## EXERCISE INSTRUCTIONS
Look below for the line holding "let h' := mkHeap" and the line holding "(let '(_, root', found')". Transcribe exactly those lines and all lines between them, nothing more.

## MATERIAL PROVIDED
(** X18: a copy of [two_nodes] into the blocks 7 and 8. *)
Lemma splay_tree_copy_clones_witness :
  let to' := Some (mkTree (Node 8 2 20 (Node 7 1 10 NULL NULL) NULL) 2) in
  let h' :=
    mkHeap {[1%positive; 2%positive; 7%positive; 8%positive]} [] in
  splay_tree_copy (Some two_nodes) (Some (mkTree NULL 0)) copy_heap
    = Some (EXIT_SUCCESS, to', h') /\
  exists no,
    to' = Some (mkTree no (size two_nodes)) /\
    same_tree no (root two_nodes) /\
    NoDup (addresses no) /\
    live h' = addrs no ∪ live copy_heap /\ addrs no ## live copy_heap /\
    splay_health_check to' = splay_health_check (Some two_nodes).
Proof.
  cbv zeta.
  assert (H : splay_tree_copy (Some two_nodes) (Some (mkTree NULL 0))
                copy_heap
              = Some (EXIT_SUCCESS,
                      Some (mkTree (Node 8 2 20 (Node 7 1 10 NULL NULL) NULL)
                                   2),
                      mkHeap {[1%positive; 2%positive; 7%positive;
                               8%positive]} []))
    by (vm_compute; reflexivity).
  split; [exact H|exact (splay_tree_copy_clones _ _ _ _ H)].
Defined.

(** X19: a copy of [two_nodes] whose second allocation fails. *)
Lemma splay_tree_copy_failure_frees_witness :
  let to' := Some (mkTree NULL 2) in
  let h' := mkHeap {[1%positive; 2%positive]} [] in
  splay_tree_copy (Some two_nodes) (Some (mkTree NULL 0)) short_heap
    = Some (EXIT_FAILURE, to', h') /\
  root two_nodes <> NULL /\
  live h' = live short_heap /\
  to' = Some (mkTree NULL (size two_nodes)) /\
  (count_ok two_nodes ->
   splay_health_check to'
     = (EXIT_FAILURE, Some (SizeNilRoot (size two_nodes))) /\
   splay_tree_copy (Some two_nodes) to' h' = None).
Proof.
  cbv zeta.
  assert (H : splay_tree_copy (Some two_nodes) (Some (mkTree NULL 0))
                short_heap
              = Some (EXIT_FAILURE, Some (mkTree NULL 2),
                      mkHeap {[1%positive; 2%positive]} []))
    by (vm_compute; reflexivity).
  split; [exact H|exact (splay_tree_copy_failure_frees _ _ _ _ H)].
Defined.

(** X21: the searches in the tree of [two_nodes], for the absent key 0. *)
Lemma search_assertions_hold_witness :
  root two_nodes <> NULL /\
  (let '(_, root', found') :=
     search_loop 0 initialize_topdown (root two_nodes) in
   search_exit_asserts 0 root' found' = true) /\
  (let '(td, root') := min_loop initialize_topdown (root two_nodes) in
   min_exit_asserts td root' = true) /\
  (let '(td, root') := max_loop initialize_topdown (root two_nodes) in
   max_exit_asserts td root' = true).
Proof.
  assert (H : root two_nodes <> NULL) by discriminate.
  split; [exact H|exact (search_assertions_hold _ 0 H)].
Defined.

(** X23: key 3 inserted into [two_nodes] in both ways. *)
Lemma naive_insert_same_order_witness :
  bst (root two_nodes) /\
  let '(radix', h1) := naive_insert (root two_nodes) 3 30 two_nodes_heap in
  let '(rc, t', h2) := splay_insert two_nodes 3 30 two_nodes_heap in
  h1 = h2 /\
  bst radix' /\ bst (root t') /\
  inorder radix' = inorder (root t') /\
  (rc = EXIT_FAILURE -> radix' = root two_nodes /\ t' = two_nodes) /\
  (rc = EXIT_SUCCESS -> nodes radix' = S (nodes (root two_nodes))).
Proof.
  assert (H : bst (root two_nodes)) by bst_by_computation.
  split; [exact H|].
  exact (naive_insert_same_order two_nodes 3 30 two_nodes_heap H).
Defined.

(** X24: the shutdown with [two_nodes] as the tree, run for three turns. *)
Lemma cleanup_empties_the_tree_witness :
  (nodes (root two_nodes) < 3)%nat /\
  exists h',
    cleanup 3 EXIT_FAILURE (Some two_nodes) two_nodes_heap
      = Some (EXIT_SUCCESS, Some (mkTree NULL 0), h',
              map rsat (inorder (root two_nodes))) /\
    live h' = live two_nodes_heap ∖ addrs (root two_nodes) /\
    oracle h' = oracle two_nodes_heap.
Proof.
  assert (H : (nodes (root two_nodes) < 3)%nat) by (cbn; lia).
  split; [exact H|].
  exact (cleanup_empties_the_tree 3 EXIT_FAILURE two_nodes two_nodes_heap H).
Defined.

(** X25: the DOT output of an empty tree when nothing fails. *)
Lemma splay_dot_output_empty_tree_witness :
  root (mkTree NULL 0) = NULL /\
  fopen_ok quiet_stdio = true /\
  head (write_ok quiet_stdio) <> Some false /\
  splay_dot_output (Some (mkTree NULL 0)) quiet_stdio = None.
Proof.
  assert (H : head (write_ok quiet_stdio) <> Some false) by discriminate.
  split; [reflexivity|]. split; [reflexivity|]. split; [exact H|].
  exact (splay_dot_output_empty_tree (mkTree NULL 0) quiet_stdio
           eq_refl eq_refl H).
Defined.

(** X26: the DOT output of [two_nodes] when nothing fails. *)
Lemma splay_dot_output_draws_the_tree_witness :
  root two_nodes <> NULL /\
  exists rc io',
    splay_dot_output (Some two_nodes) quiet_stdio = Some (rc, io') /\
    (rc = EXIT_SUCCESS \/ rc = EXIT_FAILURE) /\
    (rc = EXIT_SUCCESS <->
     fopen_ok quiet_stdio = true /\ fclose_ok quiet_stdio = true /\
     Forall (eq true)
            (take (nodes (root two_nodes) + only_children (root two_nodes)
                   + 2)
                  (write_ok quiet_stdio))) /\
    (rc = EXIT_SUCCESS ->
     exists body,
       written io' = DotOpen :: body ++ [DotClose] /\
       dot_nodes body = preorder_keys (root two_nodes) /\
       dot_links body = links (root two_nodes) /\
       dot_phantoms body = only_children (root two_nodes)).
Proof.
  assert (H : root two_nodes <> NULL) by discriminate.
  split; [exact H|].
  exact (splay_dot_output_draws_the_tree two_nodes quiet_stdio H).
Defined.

## RESPONSE BOX
  let h' := mkHeap {[1%positive; 2%positive]} [] in
  splay_tree_copy (Some two_nodes) (Some (mkTree NULL 0)) short_heap
    = Some (EXIT_FAILURE, to', h') /\
  root two_nodes <> NULL /\
  live h' = live short_heap /\
  to' = Some (mkTree NULL (size two_nodes)) /\
  (count_ok two_nodes ->
   splay_health_check to'
     = (EXIT_FAILURE, Some (SizeNilRoot (size two_nodes))) /\
   splay_tree_copy (Some two_nodes) to' h' = None).
Proof.
  cbv zeta.
  assert (H : splay_tree_copy (Some two_nodes) (Some (mkTree NULL 0))
                short_heap
              = Some (EXIT_FAILURE, Some (mkTree NULL 2),
                      mkHeap {[1%positive; 2%positive]} []))
    by (vm_compute; reflexivity).
  split; [exact H|exact (splay_tree_copy_failure_frees _ _ _ _ H)].
Defined.

(** X21: the searches in the tree of [two_nodes], for the absent key 0. *)
Lemma search_assertions_hold_witness :
  root two_nodes <> NULL /\
  (let '(_, root', found') :=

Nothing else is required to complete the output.